There are exceptions to non-disclosure, mostly where manufacturing methods are hyped as part of products' marketing (e.g., plasma derivative manufacturers often disclose detailed information about viral inactivation and purification processes).

Government Processes Discourage Transparency

Looking at the FDA's public approvals-related documentation, there is often not even a single sentence, much less a paragraph or section, presenting information about what the product is, how it is made, final specifications, whether the product tested in preclinical and clinical testing is the same as that approved or now marketed, or whether the FDA-approved product is different than the product marketed in other countries.

For someone looking, what was actually approved is often very unclear. The only information actually identifying or describing what has been evaluated is often the active agent's or product's common and/or trade names.

CMC (chemistry, manufacturing and controls) aspects are much more fundamental and important in terms of safety than results from clinical trials. Pharmaceutical developers in the U.S. are now required to publicly disclose considerable information about clinical trials, their protocols and results, but nothing about the products themselves!

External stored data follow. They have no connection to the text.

(** The longest prefix of decimal digits, read left to right into [acc];
    [seen] records whether at least one digit was read. *)
Fixpoint parseDigits (s : jsstring) (acc : N) (seen : bool) : option N :=
  match s with
  | c :: s' =>
      if isDigit c then parseDigits s' (acc * 10 + (c - 48))%N true
      else if seen then Some acc else None
  | [] => if seen then Some acc else None
  end.

(** [parseInt(string, 10)]: skip leading white space, read an optional sign,
    then the longest prefix of decimal digits; [NaN] when there is none. *)
Definition parseInt (s : jsstring) : Number :=
  match trimStart s with
  | 45%N :: s' => (fun m => - Z.of_N m) <$> parseDigits s' 0%N false
  | 43%N :: s' => Z.of_N <$> parseDigits s' 0%N false
  | s' => Z.of_N <$> parseDigits s' 0%N false
  end.

(** The code units of a decimal numeral. *)
Fixpoint uint_units (d : Decimal.uint) : jsstring :=
  match d with
  | Decimal.Nil => []
  | Decimal.D0 d => 48%N :: uint_units d
  | Decimal.D1 d => 49%N :: uint_units d
  | Decimal.D2 d => 50%N :: uint_units d
  | Decimal.D3 d => 51%N :: uint_units d
  | Decimal.D4 d => 52%N :: uint_units d
  | Decimal.D5 d => 53%N :: uint_units d
  | Decimal.D6 d => 54%N :: uint_units d
  | Decimal.D7 d => 55%N :: uint_units d
  | Decimal.D8 d => 56%N :: uint_units d
  | Decimal.D9 d => 57%N :: uint_units d
  end.

(** Number-to-string conversion of an integer, as a template literal
    performs it on [debouncedRange.start] and [debouncedRange.size]:
    decimal digits, with a leading minus sign for a negative value (the
    form JavaScript uses for integers below 10^21 in magnitude; from there
    on a literal is in exponent form, which is not modelled: the numbers
    the component prints are row indices and window sizes). *)
Definition Number_toString (n : Z) : jsstring :=
  match Z.to_int n with
  | Decimal.Pos d => uint_units d
  | Decimal.Neg d => 45%N :: uint_units d
  end.

(** [Array.prototype.slice(start, end)] with integer arguments: a negative
    argument counts from the end, every index is clamped to the length. *)
Definition slice {A} (l : list A) (start end_ : Z) : list A :=
  let len := Z.of_nat (length l) in
  let k := if start <? 0 then Z.max (len + start) 0 else Z.min start len in
  let final := if end_ <? 0 then Z.max (len + end_) 0 else Z.min end_ len in
  take (Z.to_nat (final - k)) (drop (Z.to_nat k) l).

(** ** The range store: [getAppDataRange] *)

(** What the service layer finds at [data/<appId>_data.json], by what
    [getAppDataRange] does with it.  The interface declares the content as
    [DataRecord[]] and the model follows it: a file whose JSON text is a
    string (which has a [length] and a [slice] of its own) or an array of
    anything but records has no constructor here. *)
Inductive DataFile :=
  | Absent
      (* [fs.existsSync] is false *)
  | Unreadable
      (* the query throws on the file: [fs.readFileSync] or [JSON.parse]
         throws, or the parsed value is [null], a number, a boolean or an
         object, on which [allData.length] or [allData.slice] throws *)
  | Records (allData : list DataRecord.t)
      (* the file parses to this array of records *).

Abbreviation DataDir := (string → DataFile) (only parsing).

Seemingly endless attention is paid to, and endless information is often available, concerning trials; however, there is usually little useful information regarding manufacturing, purity, potency, consistency and final specifications.

Suggestions for Change

Will there be any meaningful transparency or public oversight and trust in the approval of biologics, particularly biosimilars? The answer is no — not without some changes by industry and FDA, which will probably need to be forced on them by Congress.

I would suggest that those concerned with safety, public trust or the implementation of an effective FDA biosimilars regulatory regime consider pushing for the following: requiring all newly approved biopharmaceutical products to include a sponsor-generated (or FDA-generated and sponsor-approved) public domain, and substantively informative descriptions of products' identity/sources, manufacturing processes and final specifications. This also should be done in an abbreviated fashion for supplemental approvals involving manufacturing/product-related changes. This way, at least there will be some basic information available about what products are at any particular time, and it will be more authoritative information than currently is available.

Disclosing such overviews of CMC aspects will do little to help reverse engineering by biogenerics developers, while advancing knowledge, science and public trust.

With detailed, previously undisclosed clinical trials information now becoming routinely available, it is time for industry to reconsider its antiquated policies toward disclosing descriptive information about its marketed products.